Kurz vor der Wahl der neuen Verfassungsrichter entfachte die Diskussion über die Kandidatin Brosius-Gersdorf neu. Nun wird die Wahl für alle drei Posten abgesagt.
Nach der Debatte über die SPD-Kandidatin Frauke Brosius-Gersdorf wird am Freitag nicht mehr über die Nachbesetzung der drei offenen Posten für das Bundesverfassungsgericht abgestimmt. Die Regierungsfraktionen von Union und SPD konnten sich nicht auf ein gemeinsames Vorgehen für die laufende Sitzung einigen und stellten einen Antrag, die entsprechenden Tagesordnungspunkte im Bundestag zu streichen, der letztlich angenommen wurde. Auch die Grünen stellten einen entsprechenden Antrag.
Die SPD will zu Brosius-Gersdorf stehen, heißt es aus Fraktionskreisen. Der Parlamentarische Geschäftsführer der SPD, Dirk Wiese, sagte am Freitag im Bundestag: „Es ist kein guter Tag für die Demokratie in diesem Land.“ Er sprach von einer Hetzjagd gegen Brosius-Gersdorf.
Wiese machte zugleich seine Unzufriedenheit mit dem Vorgehen der Union deutlich. Denn am Montag habe es im Richterwahlausschuss noch eine Mehrheit für alle drei Kandidaten gegeben. Am Freitagmorgen hatte die Union dann vorgeschlagen, die Abstimmung über Brosius-Gersdorf wegen angeblichen Plagiatsverdachts zu verschieben. In Richtung der Fraktion von CDU und CSU fügte Wiese hinzu: „Wir als SPD haben in den vergangenen Wochen bei wirklich schwierigen Entscheidungen, die unsere ganze Fraktion sich verdammt schwer gemacht hat, gestanden. Und ich erwarte zukünftig, dass bei solchen schwierigen Entscheidungen auch andere stehen.“
Mehrheiten waren vor den Abstimmungen ungewiss
Die Mehrheiten galten selbst kurz vor den angesetzten Wahlterminen als ungewiss. In der Union brodelte es.

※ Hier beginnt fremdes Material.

Lemma calls_later x c y i j q : length x = 33%nat → length y = 4062%nat → (i ≤ j)%nat → reqs !! j = Some q → calls x c y false i cmd (fst q) (snd q).
Proof.
  intros Hx Hy Hij Hq. pose proof (lookup_lt_Some _ _ _ Hq). pose proof (req_ok _ _ Hq) as (H1 & H2 & _).
  destruct (main_run x c y (S j) Hx Hy ltac:(lia)) as (x1 & c1 & y1 & Hr & _ & _ & Hq1). destruct (Hq1 j q eq_refl Hq) as (-> & Hx1 & Hy1).
  eexists. split; [|split]; [etrans; [exact Hr|]; etrans; [apply (thread_name _ i); [exact Hx1|done|apply lookup_replicate_2; lia]|]; 
    apply (thread_text _ i); [exact Hy1|done|]; apply list_lookup_insert_eq; rewrite length_replicate; lia|done|].
  cbn [rc_threads]. apply list_lookup_insert_eq. rewrite !length_insert, length_replicate. lia.
Qed.

Lemma calls_mixed x c y i q1 q2 k1 k2 : length x = 33%nat → length y = 4062%nat → reqs !! i = Some q1 → reqs !! S i = Some q2 →
  (k1 ≤ length (fst q1) ∧ k1 ≤ length (fst q2))%nat → (k2 ≤ length (snd q1) ∧ k2 ≤ length (snd q2))%nat →
  calls x c y false i cmd (mixed k1 (fst q2) (fst q1)) (mixed k2 (snd q2) (snd q1)).
Proof.
  intros Hx Hy Hq1 Hq2 [Hk1 Hk1'] [Hk2 Hk2']. pose proof (lookup_lt_Some _ _ _ Hq1).
  pose proof (req_ok _ _ Hq1) as (H1 & H2 & _). pose proof (req_ok _ _ Hq2) as (H3 & H4 & H5 & _).
  destruct (main_run x c y (S i) Hx Hy ltac:(lia)) as (x1 & c1 & y1 & Hr & Hlx & Hly & Hq). destruct (Hq i q1 eq_refl Hq1) as (-> & Hx1 & Hy1).
  eexists. split; [|split].
  - etrans; [exact Hr|]. etrans; [apply (copy_name (S i) q2 x1 cmd y1 _ 0 k1 Hq2); [lia|done]|]. cbn [Nat.add].
    etrans; [apply (thread_name _ i); [by apply (mixed_area 33 k1 _ (fst q1))|by apply mixed_no_nul|apply lookup_replicate_2; lia]|].
    etrans; [apply (copy_name (S i) q2 x1 cmd y1 _ k1 (S (length (fst q2)) - k1) Hq2); [lia|done]|].
    replace (k1 + (S (length (fst q2)) - k1))%nat with (S (length (fst q2))) by lia.
    eapply rtc_l; [by apply step_api_end|]. eapply rtc_l; [apply step_cmd|].
    etrans; [apply (copy_text (S i) q2 _ cmd y1 _ 0 k2 Hq2); [lia|done]|]. cbn [Nat.add].
    apply (thread_text _ i); [by apply (mixed_area 4062 k2 _ (snd q1))|by apply mixed_no_nul|].
    apply list_lookup_insert_eq. rewrite length_replicate. lia.
  - done.
  - cbn [rc_threads]. apply list_lookup_insert_eq. rewrite !length_insert, length_replicate. lia.
Qed.

Lemma calls_after x c y i t api json : length x = 33%nat → length y = 4062%nat → (i < length reqs)%nat → args_ok (api, json) →
  calls x c y true i t api json.
Proof.
  intros Hx Hy Hi (H1 & H2 & H3 & H4). cbn in *. destruct (main_run x c y (length reqs) Hx Hy (le_n _)) as (x1 & c1 & y1 & Hr & Hlx & Hly & _).
  eexists. split; [|split].
  - etrans; [exact Hr|]. eapply rtc_l; [apply step_return|].
    eapply rtc_l; [apply (step_stack x1 c1 y1 (written (S (length api)) (api ++ [0]) x1) t (written (S (length json)) (json ++ [0]) y1))|].
    + rewrite Hlx. by apply written_area.
    + rewrite Hly. by apply written_area.
    + etrans; [apply (thread_name _ i); [by apply written_area|done|apply lookup_replicate_2; lia]|].
      apply (thread_text _ i); [by apply written_area|done|]. apply list_lookup_insert_eq. rewrite length_replicate. lia.
  - done.
  - cbn [rc_threads]. apply list_lookup_insert_eq. rewrite !length_insert, length_replicate. lia.
Qed.

End race.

Ursprünglich waren drei Wahlen geplant. Die Union schickte den bisherigen Richter am Bundesarbeitsgericht, Günter Spinner, ins Rennen. Die SPD hatte die Jura-Professorinnen Frauke Brosius-Gersdorf und Ann-Katrin Kaufhold nominiert.
Widerstand gegen eine SPD-Kandidatin
Gegen Brosius-Gersdorf gibt es in der CDU/CSU Vorbehalte. Dabei geht es unter anderem um Brosius-Gersdorfs positive Haltung zu einer Impfpflicht während der Corona-Pandemie, andererseits um ihre aus Sicht mancher Abgeordneter zu liberale Haltung zu Abtreibungen. Zuletzt kam auch noch ein Plagiatsverdacht gegen sie auf. Dieser ziehe die fachliche Expertise von Brosius-Gersdorf in Zweifel, hieß es aus der Unionsfraktion. Das sei aber zentrales Argument für die Wahl der Kandidatin gewesen.

Zudem hätte die CDU/CSU für die Wahl ihres Kandidaten auf Stimmen der AfD angewiesen sein können. Denn Gespräche mit der Linken lehnt die Unionsfraktion bislang ab. Die AfD-Fraktionsführung empfahl ihren Abgeordneten die Wahl Spinners und rät von der Wahl der beiden SPD-Kandidatinnen ab. Ohne die Stimmen der Linken hätten jene der AfD entscheidend werden können. Die Wahlen selbst wären allerdings geheim gewesen.
Unionsfraktionsspitzen hatten für Zustimmung geworben
Die Linken hatten Gespräche mit der Union verlangt und auf die Dauer auch die Möglichkeit, selbst Vorschläge für Verfassungsrichter machen zu können. Nach bisheriger Übereinkunft im Bundestag können Union, SPD und Grüne Richterkandidaten vorschlagen.
Vertreter der Unionsfraktionsführung hatten in den vergangenen Tagen dafür geworben, Brosius-Gersdorf trotz Widerständen in den eigenen Reihen zu wählen.